- TASK DESCRIPTION -
Among the entries below, take the line with "(** [s[lo:hi]] with" and the line with "if HasPrefix s substr then Some O", and output them and every line between them exactly, with nothing else.

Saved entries
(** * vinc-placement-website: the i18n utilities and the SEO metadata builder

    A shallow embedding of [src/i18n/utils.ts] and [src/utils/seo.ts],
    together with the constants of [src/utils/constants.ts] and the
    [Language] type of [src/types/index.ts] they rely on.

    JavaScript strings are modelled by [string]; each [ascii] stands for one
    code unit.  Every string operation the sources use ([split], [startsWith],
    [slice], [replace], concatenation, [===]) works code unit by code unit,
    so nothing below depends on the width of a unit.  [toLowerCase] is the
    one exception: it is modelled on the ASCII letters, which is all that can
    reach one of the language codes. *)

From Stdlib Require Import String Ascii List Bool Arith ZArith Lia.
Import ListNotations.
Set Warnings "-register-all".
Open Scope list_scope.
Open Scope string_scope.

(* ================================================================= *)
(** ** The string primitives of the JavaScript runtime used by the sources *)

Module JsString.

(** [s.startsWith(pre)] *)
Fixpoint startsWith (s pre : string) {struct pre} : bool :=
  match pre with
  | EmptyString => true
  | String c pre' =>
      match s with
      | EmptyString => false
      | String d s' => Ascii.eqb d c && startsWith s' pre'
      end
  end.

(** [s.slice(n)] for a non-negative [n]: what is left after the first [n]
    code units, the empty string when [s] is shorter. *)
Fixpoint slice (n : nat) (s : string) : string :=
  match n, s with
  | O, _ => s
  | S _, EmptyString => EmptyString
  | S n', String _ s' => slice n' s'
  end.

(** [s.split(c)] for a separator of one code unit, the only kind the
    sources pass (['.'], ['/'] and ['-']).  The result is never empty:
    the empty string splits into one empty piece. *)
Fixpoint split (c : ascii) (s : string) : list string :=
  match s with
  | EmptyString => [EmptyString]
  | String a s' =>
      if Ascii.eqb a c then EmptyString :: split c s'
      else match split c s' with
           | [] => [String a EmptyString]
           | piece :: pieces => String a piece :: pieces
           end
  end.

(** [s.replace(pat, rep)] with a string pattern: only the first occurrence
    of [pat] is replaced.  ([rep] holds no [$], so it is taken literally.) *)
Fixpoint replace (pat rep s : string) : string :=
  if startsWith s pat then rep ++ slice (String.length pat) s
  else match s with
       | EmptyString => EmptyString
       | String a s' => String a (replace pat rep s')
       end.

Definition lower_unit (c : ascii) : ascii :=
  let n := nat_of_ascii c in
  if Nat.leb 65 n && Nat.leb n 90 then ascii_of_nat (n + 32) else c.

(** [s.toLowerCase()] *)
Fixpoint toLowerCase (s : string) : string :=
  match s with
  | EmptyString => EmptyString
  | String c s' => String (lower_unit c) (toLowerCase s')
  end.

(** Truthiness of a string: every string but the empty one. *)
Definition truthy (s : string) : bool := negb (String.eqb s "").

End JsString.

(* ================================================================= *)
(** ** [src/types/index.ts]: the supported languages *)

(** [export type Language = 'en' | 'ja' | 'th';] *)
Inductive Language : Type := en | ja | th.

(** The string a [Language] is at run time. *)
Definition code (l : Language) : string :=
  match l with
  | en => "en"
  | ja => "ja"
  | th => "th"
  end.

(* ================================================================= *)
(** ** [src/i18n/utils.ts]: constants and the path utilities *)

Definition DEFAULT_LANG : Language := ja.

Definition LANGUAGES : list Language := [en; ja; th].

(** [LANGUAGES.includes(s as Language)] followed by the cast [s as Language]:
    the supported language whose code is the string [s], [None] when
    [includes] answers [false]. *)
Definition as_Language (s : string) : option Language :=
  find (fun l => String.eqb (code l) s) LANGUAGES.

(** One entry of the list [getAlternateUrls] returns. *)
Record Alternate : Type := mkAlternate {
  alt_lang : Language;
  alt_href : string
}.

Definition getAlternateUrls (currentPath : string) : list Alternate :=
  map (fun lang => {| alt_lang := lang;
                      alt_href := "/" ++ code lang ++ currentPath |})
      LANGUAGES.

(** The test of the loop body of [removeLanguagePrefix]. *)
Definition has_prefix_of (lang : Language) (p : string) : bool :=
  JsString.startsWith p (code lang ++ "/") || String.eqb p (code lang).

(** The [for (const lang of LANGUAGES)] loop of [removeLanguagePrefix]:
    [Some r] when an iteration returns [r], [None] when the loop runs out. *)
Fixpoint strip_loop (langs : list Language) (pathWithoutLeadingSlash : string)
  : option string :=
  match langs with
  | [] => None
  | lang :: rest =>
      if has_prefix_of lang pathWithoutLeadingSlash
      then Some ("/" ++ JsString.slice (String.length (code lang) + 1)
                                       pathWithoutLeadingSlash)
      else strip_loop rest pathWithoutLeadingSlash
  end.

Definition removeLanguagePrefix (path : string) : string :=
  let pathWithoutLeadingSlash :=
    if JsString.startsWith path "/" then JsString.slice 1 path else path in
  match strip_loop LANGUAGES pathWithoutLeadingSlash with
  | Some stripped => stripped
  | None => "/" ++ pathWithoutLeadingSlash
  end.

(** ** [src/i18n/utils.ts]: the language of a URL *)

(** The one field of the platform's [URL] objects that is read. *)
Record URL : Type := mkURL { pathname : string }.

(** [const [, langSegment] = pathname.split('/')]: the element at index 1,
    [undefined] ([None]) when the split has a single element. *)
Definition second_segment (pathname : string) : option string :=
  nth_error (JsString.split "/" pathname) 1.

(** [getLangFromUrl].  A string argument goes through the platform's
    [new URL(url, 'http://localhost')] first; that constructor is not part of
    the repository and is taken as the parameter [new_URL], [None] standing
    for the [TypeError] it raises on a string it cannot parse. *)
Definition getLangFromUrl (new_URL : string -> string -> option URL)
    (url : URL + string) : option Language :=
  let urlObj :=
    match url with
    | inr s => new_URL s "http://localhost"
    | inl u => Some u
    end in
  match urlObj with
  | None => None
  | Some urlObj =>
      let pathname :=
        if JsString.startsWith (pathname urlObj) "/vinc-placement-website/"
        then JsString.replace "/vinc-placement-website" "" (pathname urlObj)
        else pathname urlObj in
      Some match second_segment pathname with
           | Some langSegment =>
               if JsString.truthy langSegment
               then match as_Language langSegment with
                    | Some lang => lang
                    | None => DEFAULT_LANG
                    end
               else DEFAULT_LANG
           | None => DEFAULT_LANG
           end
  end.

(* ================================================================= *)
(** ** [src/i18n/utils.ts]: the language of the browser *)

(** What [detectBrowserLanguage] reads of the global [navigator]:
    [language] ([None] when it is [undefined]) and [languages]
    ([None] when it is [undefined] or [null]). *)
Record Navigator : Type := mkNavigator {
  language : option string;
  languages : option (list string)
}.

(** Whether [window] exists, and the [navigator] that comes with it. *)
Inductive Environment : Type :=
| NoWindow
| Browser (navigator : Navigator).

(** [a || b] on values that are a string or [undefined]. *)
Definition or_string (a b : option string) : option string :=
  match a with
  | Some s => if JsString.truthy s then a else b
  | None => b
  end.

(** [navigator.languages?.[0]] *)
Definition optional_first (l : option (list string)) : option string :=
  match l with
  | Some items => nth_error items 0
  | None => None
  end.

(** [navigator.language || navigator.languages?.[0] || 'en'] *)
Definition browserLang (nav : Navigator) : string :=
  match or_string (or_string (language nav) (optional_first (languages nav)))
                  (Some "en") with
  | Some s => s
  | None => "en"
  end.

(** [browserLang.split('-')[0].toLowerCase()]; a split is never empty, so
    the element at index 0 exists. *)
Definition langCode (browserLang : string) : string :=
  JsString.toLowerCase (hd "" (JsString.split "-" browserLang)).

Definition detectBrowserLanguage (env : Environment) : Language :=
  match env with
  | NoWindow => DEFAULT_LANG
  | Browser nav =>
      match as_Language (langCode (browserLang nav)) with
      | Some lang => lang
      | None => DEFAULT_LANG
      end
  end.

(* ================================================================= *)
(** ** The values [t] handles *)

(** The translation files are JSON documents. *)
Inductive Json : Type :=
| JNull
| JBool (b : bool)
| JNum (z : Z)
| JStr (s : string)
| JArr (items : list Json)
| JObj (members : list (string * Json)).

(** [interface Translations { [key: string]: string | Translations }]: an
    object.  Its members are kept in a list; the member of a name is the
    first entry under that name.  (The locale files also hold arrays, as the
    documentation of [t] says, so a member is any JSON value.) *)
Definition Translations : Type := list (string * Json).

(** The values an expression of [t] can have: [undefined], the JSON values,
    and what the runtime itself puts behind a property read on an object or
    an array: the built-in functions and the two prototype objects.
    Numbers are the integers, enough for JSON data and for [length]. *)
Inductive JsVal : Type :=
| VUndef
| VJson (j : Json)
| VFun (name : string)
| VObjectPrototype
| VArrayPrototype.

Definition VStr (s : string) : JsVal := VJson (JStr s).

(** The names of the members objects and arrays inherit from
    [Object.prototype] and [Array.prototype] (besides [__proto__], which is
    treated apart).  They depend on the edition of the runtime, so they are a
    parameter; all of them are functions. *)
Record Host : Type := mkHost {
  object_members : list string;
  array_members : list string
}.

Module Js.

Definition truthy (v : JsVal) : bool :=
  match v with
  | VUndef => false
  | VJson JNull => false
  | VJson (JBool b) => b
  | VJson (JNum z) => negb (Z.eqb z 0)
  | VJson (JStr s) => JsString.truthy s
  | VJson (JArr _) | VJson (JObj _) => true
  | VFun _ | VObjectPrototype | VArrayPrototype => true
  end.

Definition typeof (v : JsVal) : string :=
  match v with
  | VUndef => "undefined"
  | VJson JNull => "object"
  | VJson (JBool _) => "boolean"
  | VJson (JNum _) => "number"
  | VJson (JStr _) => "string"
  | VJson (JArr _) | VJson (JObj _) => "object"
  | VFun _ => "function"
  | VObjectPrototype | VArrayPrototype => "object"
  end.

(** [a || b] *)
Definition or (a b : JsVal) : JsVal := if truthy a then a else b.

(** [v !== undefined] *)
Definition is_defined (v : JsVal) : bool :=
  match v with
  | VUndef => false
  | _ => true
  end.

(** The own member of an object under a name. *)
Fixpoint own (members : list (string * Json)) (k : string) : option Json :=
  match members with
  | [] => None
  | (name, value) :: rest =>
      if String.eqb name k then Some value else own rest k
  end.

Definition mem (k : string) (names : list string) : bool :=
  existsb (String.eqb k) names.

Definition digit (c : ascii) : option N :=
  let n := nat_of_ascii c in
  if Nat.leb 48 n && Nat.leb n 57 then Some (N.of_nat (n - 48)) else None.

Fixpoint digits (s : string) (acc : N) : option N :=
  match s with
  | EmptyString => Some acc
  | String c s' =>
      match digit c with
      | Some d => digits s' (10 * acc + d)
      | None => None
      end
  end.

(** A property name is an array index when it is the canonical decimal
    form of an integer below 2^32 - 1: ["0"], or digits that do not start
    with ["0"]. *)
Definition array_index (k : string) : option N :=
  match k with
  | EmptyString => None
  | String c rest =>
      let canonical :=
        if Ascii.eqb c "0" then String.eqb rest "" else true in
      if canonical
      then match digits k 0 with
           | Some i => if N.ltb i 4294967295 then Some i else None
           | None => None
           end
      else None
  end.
---
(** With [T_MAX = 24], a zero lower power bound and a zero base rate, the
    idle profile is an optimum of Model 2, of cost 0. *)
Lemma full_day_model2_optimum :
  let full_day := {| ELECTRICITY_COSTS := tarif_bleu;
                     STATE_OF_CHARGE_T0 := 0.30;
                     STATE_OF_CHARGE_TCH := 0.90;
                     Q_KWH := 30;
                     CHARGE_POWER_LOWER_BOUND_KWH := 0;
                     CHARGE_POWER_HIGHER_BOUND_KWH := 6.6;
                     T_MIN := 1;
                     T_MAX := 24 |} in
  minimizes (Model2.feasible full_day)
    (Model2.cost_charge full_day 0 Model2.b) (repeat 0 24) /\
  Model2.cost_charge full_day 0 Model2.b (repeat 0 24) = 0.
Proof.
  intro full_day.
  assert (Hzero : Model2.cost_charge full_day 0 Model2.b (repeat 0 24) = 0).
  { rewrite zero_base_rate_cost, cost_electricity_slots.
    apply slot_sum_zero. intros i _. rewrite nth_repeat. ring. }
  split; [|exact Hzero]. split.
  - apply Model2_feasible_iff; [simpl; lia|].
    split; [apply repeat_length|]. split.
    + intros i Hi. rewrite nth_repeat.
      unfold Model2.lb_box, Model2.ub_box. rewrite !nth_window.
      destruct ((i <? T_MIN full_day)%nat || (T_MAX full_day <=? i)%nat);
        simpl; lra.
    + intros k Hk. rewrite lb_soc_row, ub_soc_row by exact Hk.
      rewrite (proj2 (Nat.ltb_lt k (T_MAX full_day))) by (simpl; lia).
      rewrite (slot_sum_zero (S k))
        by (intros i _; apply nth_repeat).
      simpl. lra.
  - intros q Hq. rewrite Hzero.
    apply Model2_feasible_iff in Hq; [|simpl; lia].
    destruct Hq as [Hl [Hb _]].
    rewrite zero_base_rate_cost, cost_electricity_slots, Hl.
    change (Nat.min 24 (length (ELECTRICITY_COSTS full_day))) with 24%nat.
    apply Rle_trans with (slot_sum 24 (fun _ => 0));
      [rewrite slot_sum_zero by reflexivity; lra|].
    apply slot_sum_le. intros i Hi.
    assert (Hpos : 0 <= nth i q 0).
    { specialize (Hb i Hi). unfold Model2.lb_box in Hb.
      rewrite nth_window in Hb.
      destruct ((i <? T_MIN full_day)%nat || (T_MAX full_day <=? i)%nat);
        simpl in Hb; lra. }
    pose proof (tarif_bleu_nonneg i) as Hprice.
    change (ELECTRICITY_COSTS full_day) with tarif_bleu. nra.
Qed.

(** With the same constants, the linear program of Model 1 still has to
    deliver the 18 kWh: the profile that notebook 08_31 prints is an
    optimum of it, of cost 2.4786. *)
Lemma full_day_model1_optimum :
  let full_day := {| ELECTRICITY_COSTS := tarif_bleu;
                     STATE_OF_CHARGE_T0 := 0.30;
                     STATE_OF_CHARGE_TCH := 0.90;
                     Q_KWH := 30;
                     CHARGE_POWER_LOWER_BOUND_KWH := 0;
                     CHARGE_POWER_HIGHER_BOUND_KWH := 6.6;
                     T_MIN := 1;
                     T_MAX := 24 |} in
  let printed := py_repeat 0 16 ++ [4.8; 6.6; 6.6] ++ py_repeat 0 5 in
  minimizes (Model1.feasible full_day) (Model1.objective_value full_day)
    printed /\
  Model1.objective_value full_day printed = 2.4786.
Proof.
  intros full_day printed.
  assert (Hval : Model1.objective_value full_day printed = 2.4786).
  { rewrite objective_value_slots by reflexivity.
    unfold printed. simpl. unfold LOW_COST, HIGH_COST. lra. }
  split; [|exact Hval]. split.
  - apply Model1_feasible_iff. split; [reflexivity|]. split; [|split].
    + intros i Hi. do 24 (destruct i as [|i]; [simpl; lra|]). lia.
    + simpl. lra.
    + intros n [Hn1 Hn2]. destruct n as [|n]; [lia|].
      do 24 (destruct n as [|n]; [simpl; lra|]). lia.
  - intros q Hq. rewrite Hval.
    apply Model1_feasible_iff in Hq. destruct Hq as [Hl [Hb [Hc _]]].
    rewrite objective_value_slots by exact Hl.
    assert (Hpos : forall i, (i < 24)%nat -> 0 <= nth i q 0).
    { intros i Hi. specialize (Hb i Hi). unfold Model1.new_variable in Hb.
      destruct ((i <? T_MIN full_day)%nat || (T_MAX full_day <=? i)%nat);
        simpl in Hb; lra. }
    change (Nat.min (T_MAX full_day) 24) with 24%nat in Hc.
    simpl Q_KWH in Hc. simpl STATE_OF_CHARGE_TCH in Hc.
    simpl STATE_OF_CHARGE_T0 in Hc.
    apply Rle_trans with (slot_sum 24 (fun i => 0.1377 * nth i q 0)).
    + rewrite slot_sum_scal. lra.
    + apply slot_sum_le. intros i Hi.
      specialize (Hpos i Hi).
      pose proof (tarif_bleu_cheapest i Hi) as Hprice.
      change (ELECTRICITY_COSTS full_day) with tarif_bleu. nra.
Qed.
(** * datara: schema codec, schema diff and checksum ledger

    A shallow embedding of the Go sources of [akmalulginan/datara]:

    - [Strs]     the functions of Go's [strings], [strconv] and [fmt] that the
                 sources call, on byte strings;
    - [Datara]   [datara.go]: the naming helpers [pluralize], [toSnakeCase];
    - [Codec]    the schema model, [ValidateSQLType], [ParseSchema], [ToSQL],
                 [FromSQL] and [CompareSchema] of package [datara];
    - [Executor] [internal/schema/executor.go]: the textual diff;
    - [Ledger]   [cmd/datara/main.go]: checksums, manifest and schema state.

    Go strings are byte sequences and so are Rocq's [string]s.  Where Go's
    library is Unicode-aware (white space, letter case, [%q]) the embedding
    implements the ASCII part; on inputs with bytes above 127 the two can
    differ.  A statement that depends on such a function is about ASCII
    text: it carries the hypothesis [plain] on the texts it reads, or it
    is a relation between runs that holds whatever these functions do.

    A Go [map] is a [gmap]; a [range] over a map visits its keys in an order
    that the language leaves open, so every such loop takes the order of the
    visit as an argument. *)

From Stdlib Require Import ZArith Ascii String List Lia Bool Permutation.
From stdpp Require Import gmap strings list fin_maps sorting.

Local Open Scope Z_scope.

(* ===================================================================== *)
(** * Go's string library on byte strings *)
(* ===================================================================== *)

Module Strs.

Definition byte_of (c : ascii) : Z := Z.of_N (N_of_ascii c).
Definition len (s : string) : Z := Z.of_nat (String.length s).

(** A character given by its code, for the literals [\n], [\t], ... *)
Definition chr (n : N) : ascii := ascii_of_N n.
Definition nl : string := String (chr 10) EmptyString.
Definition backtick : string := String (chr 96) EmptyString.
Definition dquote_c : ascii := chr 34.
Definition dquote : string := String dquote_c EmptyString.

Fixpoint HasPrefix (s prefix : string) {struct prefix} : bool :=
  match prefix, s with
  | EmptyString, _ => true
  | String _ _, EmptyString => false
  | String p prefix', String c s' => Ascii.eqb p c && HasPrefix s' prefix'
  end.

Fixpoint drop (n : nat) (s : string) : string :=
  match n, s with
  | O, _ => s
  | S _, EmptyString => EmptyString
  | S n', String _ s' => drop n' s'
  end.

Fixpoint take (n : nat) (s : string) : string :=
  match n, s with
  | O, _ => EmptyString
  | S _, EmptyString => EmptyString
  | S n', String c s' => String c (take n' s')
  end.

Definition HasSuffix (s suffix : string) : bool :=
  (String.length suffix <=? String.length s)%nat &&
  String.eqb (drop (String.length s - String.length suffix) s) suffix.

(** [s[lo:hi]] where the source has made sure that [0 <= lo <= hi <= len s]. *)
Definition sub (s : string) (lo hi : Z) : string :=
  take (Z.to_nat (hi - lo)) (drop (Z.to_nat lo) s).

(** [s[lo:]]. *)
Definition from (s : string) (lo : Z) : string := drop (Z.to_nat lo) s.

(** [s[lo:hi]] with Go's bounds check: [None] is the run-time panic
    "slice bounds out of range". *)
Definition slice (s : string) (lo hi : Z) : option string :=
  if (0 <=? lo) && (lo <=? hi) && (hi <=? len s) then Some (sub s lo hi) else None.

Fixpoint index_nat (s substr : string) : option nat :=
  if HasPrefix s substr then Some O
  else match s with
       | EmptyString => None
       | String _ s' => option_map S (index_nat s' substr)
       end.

- TASK SOLUTION -
(** [s[lo:hi]] with Go's bounds check: [None] is the run-time panic
    "slice bounds out of range". *)
Definition slice (s : string) (lo hi : Z) : option string :=
  if (0 <=? lo) && (lo <=? hi) && (hi <=? len s) then Some (sub s lo hi) else None.

Fixpoint index_nat (s substr : string) : option nat :=
  if HasPrefix s substr then Some O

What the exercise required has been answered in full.